Unlike the other nationals conducted by TTFI, the participants of Masters may not have any higher stakes like making it to Team India squads for major Games, but some of these masters would definitely like to test their skills before entering their names for the World Veterans, to be held in France.
However, for some masters, winning a medal or two is just a bonus.
What matters to most of them is their participation. Yet, one cannot miss for the next six days their entire concentration will be to perform to the best of their abilities in front of a packed hall—some have been accompanied by their family members—to reconfirm that their passion and skills are intact despite having gone past their active playing days.
The MPTTA has provided a fantastic playing atmosphere and even the weather at Indore has been very conducive. And all these assure some fierce competition in individual events, especially in the 40+ and 50+ categories.
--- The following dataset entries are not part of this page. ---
(** * WindowPoSt partition scheduler (package [window]): watcher, admitter, prover

    A shallow embedding of [Do], [CanAccept], [processHeadChange] and
    [addTaskToDB] of the WdPost task, together with the parts of the
    collaborators they call: the deadline calculator [dline.NewInfo], the
    relational store reached through [harmonydb], the chain RPC surface and
    the task factory of the durable runtime.

    Go integers are modelled as [Z] with the wrap-around of their width
    written out; tables are lists of rows in insertion order; every database
    statement is logged in the world and may fail as the fault oracle of the
    database says. *)

From Stdlib Require Import String ZArith List Bool Lia Permutation Sorted.
From Stdlib Require Ascii DecimalString DecimalZ DecimalPos.
Import ListNotations.
Open Scope Z_scope.

(** ** Machine integers *)

Module Int64.

Definition modulus : Z := 2 ^ 64.
Definition half : Z := 2 ^ 63.
Definition max : Z := half - 1.

(** The value an [int64] holds after an operation whose exact result is [z]. *)
Definition wrap (z : Z) : Z := (z + half) mod modulus - half.

Definition add (a b : Z) : Z := wrap (a + b).
Definition sub (a b : Z) : Z := wrap (a - b).
Definition mul (a b : Z) : Z := wrap (a * b).

Definition in_range (z : Z) : Prop := - half <= z <= max.

End Int64.

(** ** Errors and results *)

Definition error := string.

(** [xerrors.Errorf("<ctx>: %w", err)] *)
Definition wrapErr (ctx : string) (e : error) : error :=
  (ctx ++ ": " ++ e)%string.

Inductive result (A : Type) : Type :=
| Ok (a : A)
| Fail (e : error).
Arguments Ok {A} a.
Arguments Fail {A} e.

(** ** Deadline calculator (go-state-types, package [dline]) *)

Module dline.

Record Info := mkInfo {
  CurrentEpoch : Z;
  PeriodStart : Z;
  Index : Z;
  Open : Z;
  Close : Z;
  Challenge : Z;
  FaultCutoff : Z;
  WPoStPeriodDeadlines : Z;
  WPoStProvingPeriod : Z;
  WPoStChallengeWindow : Z;
  WPoStChallengeLookback : Z;
  FaultDeclarationCutoff : Z
}.

Definition NewInfo (periodStart deadlineIdx currEpoch
                    wPoStPeriodDeadlines wPoStProvingPeriod
                    wPoStChallengeWindow wPoStChallengeLookback
                    faultDeclarationCutoff : Z) : Info :=
  if deadlineIdx <? wPoStPeriodDeadlines then
    let deadlineOpen :=
      Int64.add periodStart (Int64.mul (Int64.wrap deadlineIdx) wPoStChallengeWindow) in
    {| CurrentEpoch := currEpoch;
       PeriodStart := periodStart;
       Index := deadlineIdx;
       Open := deadlineOpen;
       Close := Int64.add deadlineOpen wPoStChallengeWindow;
       Challenge := Int64.sub deadlineOpen wPoStChallengeLookback;
       FaultCutoff := Int64.sub deadlineOpen faultDeclarationCutoff;
       WPoStPeriodDeadlines := wPoStPeriodDeadlines;
       WPoStProvingPeriod := wPoStProvingPeriod;
       WPoStChallengeWindow := wPoStChallengeWindow;
       WPoStChallengeLookback := wPoStChallengeLookback;
       FaultDeclarationCutoff := faultDeclarationCutoff |}
  else
    let afterLastDeadline := Int64.add periodStart wPoStProvingPeriod in
    {| CurrentEpoch := currEpoch;
       PeriodStart := periodStart;
       Index := deadlineIdx;
       Open := afterLastDeadline;
       Close := afterLastDeadline;
       Challenge := afterLastDeadline;
       FaultCutoff := 0;
       WPoStPeriodDeadlines := wPoStPeriodDeadlines;
       WPoStProvingPeriod := wPoStProvingPeriod;
       WPoStChallengeWindow := wPoStChallengeWindow;
       WPoStChallengeLookback := wPoStChallengeLookback;
       FaultDeclarationCutoff := faultDeclarationCutoff |}.

Definition PeriodStarted (d : Info) : bool :=
  PeriodStart d <=? CurrentEpoch d.

Definition NextPeriodStart (d : Info) : Z :=
  Int64.add (PeriodStart d) (WPoStProvingPeriod d).

Definition PeriodElapsed (d : Info) : bool :=
  NextPeriodStart d <=? CurrentEpoch d.

End dline.

(** ** Protocol constants (lotus, package [miner] / build parameters) *)

Record Policy := mkPolicy {
  WPoStPeriodDeadlines : Z;
  WPoStProvingPeriod : Z;
  WPoStChallengeWindow : Z;
  WPoStChallengeLookback : Z;
  FaultDeclarationCutoff : Z
}.

(** The values of the main network: 48 deadlines of 60 epochs each. *)
Definition mainnet : Policy :=
  {| WPoStPeriodDeadlines := 48;
     WPoStProvingPeriod := 2880;
     WPoStChallengeWindow := 60;
     WPoStChallengeLookback := 20;
     FaultDeclarationCutoff := 70 |}.
(** * The EMANE manager of CORE: a shallow embedding of
      [daemon/core/emane/emanemanager.py] and the properties of its
      NEM bookkeeping, configuration lookup, shutdown and location handling.

    Python objects that are shared and mutated (interfaces, nodes, networks)
    live in stores indexed by object identity; every reference denotes an
    object, as in Python, so the stores are total functions.  Methods of
    [EmaneManager] are computations in a state-and-exception monad over the
    [World].  The node lock is not modelled: the embedding is sequential. *)

From Stdlib Require Import ZArith QArith Qround Ascii.
From stdpp Require Import gmap strings list fin_maps functions pretty sorting.

Local Open Scope Z_scope.

(** ** Object identities *)

Definition iface_ref := positive.
Definition node_ref := positive.
Definition net_ref := positive.

Abbreviation Config := (gmap string string).

(** ** Exceptions and results *)

Inductive exn :=
  | CoreError (msg : string)
  | AttributeError
  | TypeError
  | ValueError.

Inductive Res (A : Type) :=
  | Ok (a : A)
  | Raise (e : exn).
Arguments Ok {A} a.
Arguments Raise {A} e.

(** ** The classes the manager works on *)

(** [EmaneModel]: the class attribute [name] and [default_values()]. *)
Record EmaneModel := {
  model_name : string;
  default_values : Config
}.
(** * Bank transaction analyzer: feature engineering, risk scoring, flagging

    A shallow embedding of the three core stages of the repository
    ([Models/feature_builder.py], [Models/risk_scorer.py],
    [Models/transaction_flagger.py]) together with the part of pandas
    they rely on, and the properties of the specification that concern
    them.  Around them stand the queries on the scored and on the
    flagged table, two steps of [Models/transaction_cleaner.py], the
    validation of [Models/data_manager.py] and the progress flags of
    [Controllers/controller.py], with properties read off the code.

    Modelling choices.
    - A pandas column is a typed list of cells.  int64 and float64
      columns are both [NumCol]; a cell is an exact rational or NaN
      ([None]).  Arithmetic is exact: floating-point rounding is not
      modelled.  bool columns are [BoolCol]; object columns hold strings.
    - A [DataFrame] is an ordered association list from column names to
      columns; the names are meant to be distinct, as they are in a table
      read from a file.  Rows are identified by their position; the
      pandas index, which the code never resets and which only serves to
      put a computed value back on the row it was computed for, is left
      implicit.
    - The schema the loader establishes is assumed where the code indexes
      by a column: [nameOrig] is an object column and the columns used in
      arithmetic are numeric.  On any other dtype the model raises
      [TypeError]; pandas itself may coerce there, so the theorems below
      state the columns they need as hypotheses.
    - The square root used by [Series.std] and [scipy.stats.zscore] is a
      parameter [sqrt : Q -> Q] of the scorer. *)

From Stdlib Require Import String Ascii Bool Arith ZArith QArith Qabs Qround
  Qminmax Lia Lqa List Permutation Sorted OrdersEx.
Import ListNotations.
(** * Selective build: the operator whitelist of [op_whitelist.h]

    A shallow embedding of the four [constexpr] checks of
    [aten/src/ATen/core/op_registration/op_whitelist.h] (namespace
    [c10::impl]) and the properties the specification states about them.

    - [size_t] is a 64-bit unsigned integer, kept as an [N] below [2^64]
      with the wrap-around of every arithmetic step written out.
    - a [string_view] is the list of its bytes; its positions are [size_t].
    - an evaluation either returns, throws [std::out_of_range] (from
      [substr]) or, for the loop, runs out of the fuel it was given; the
      failure of an [assert] is an outcome of its own, which no check
      reaches (see [op_whitelist_check]). *)

From Stdlib Require Import NArith ZArith List Ascii String Bool Lia.
Import ListNotations.

Local Open Scope string_scope.
Local Open Scope list_scope.
Local Open Scope N_scope.

(** ** Outcomes of an evaluation *)

Inductive outcome (A : Type) : Type :=
| Returns (a : A)          (* normal return *)
| AssertionFailure         (* [assert(e)] with [e] false *)
| OutOfRange               (* [throw std::out_of_range] *)
| OutOfFuel.               (* the loop was not given enough iterations *)

Arguments Returns {A} a.
Arguments AssertionFailure {A}.
Arguments OutOfRange {A}.
Arguments OutOfFuel {A}.

Definition bind {A B : Type} (m : outcome A) (k : A -> outcome B) : outcome B :=
  match m with
  | Returns a => k a
  | AssertionFailure => AssertionFailure
  | OutOfRange => OutOfRange
  | OutOfFuel => OutOfFuel
  end.

Notation "x <- m ;; k" := (bind m (fun x => k))
  (at level 61, m at next level, right associativity).

(** ** [size_t] *)

Definition size_t : Type := N.
Bind Scope N_scope with size_t.

Module SizeT.

Definition modulus : N := 2 ^ 64.

(** Conversion of a signed constant, as in [size_t next = -1]. *)
Definition of_Z (z : Z) : size_t := Z.to_N (z mod Z.of_N modulus).

(** [a - b] on [size_t]. *)
Definition sub (a b : size_t) : size_t := (a + modulus - b) mod modulus.

(** [a++] on [size_t]. *)
Definition incr (a : size_t) : size_t := (a + 1) mod modulus.

End SizeT.

(** ** [c10::string_view] *)

Module StringView.

Definition string_view := list ascii.

(** [string_view::npos], which is [size_type(-1)]. *)
Definition npos : size_t := 18446744073709551615.

Definition size (s : string_view) : size_t := N.of_nat (List.length s).

(** A view's size is itself a [size_t]: the class keeps it in a field of
    that type.  Lists longer than that are no views. *)
Definition fits (s : string_view) : Prop := size s <= npos.

(** [v] is a prefix of [s]. *)
Fixpoint starts_with (v s : string_view) : bool :=
  match v, s with
  | [], _ => true
  | _ :: _, [] => false
  | a :: v', b :: s' => Ascii.eqb a b && starts_with v' s'
  end.

(** The scan of [find]: [s] is what is left of the view from position
    [cur] on. *)
Fixpoint find_from (v s : string_view) (cur : size_t) : size_t :=
  if starts_with v s then cur
  else match s with
       | [] => npos
       | _ :: s' => find_from v s' (cur + 1)
       end.

(** Modelled from the spec: [c10/util/string_view.h] is not under src/.
    [s.find(v, pos)] is the lowest position [>= pos] at which [v] occurs in
    [s], and [npos] when there is none (the spec's "first [(]", "first [.]",
    "contains the namespace separator"). *)
Definition find (s v : string_view) (pos : size_t) : size_t :=
  if pos <=? size s then find_from v (skipn (N.to_nat pos) s) pos else npos.
(** * Revolut converter: a shallow embedding of [revolutConverter.ts]

    The converter turns the rows of a Revolut export (invest or crypto
    layout) into Ghostfolio activities.  The CSV tokenizer, the security
    lookup service, the progress bar, the clock and the process environment
    are collaborators of the converter; they appear here as parameters.
    Everything the converter itself computes is defined below, function by
    function, under the names of the source. *)

From Stdlib Require Import List Bool Arith NArith ZArith QArith Qabs Lia.
From Stdlib Require Import String Ascii Sorted.
Import ListNotations.

Close Scope Q_scope.
Local Open Scope list_scope.

(** ** JavaScript strings

    A JavaScript string is a sequence of UTF-16 code units. *)

Definition jsstring : Type := list N.

(** A source literal written with Basic Latin characters. *)
Definition lit (s : string) : jsstring :=
  map N_of_ascii (list_ascii_of_string s).

Definition EURO_SIGN : jsstring := [8364%N].
Definition POUND_SIGN : jsstring := [163%N].

(** [a === b] on strings. *)
Fixpoint str_eqb (a b : jsstring) : bool :=
  match a, b with
  | [], [] => true
  | c :: a', d :: b' => N.eqb c d && str_eqb a' b'
  | _, _ => false
  end.

(** [s.startsWith(t)], the test [indexOf] performs at each position. *)
Fixpoint startsWith (s t : jsstring) {struct t} : bool :=
  match t, s with
  | [], _ => true
  | _ :: _, [] => false
  | d :: t', c :: s' => N.eqb c d && startsWith s' t'
  end.

Fixpoint indexOf_from (s t : jsstring) (i : Z) : Z :=
  if startsWith s t then i
  else match s with
       | [] => (-1)%Z
       | _ :: s' => indexOf_from s' t (i + 1)%Z
       end.

(** [s.indexOf(t)]: the first position at which [t] occurs in [s], -1 when
    there is none. *)
Definition indexOf (s t : jsstring) : Z := indexOf_from s t 0%Z.

(** WhiteSpace and LineTerminator code units (ECMAScript, TrimString). *)
Definition isWhiteSpace (c : N) : bool :=
  existsb (N.eqb c)
    [9; 10; 11; 12; 13; 32; 160; 5760; 8192; 8193; 8194; 8195; 8196; 8197;
     8198; 8199; 8200; 8201; 8202; 8232; 8233; 8239; 8287; 12288; 65279]%N.

Fixpoint trimStart (s : jsstring) : jsstring :=
  match s with
  | [] => []
  | c :: s' => if isWhiteSpace c then trimStart s' else s
  end.
(** X5: [sp_req_recv] returns only [0], [-EAGAIN] or [-EFSM]; when it
    fails it copies nothing, leaves [*len] as it was and does not change
    the socket or its timer; an error of the raw socket other than
    [EAGAIN] fails the assertion. *)
Theorem recv_result_codes :
  (forall (w w' : world) (len : Z) (xrecv : Z -> xrecv_res) r out l,
     sp_req_recv len xrecv w = Done (r, out, l) w' ->
     (r = RC_OK \/ r = RC_ERR EAGAIN \/ r = RC_ERR EFSM) /\
     (r <> RC_OK -> out = [] /\ l = len /\ req w' = req w /\ armed w' = armed w)) /\
  (forall (w : world) (len : Z) (xrecv : Z -> xrecv_res) (e : errno),
     in_progress (req w) = true ->
     xrecv (size_t (sizeof_uint32_t + len)) = XRECV_ERR e -> e <> EAGAIN ->
     sp_req_recv len xrecv w = Abort).
Proof.
  split; [|exact sp_req_recv_fatal].
  intros w w' len xrecv r out l H. apply sp_req_recv_cases in H.
  destruct H as [(_ & Hr & ->) | [(_ & _ & Hr & ->) |
                 (_ & reply & replylen & _ & _ & _ & _ & Hr & ->)]];
    inversion Hr; subst.
  - split; [right; right; reflexivity|]. intros _. repeat split; reflexivity.
  - split; [right; left; reflexivity|]. intros _. repeat split; reflexivity.
  - split; [left; reflexivity|]. intros Hn. contradiction.
Qed.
Incidentally, this was the second edition when entries were received through the online system ever since TTFI took over the reign of masters’ affairs a couple of years ago. And within two years, the competition department has made it absolutely technology-friendly for even the veterans committees of the IVTTC. So much so, all the 1000-odd entries were received on time which, in turn, has helped uploading all details like the match schedule, draws and entries on the website.
The enormity of the championships can also measured by the fact that two veteran referees—A.S. Kler and Anil Duby—will be assisting competition manager, N. Ganeshan. Both referees will have a host of other technical officials, including N.K. Lahiry and Joseph Chacko,Blue Badge, international and national umpires, numbering 60, to runthe event smoothly.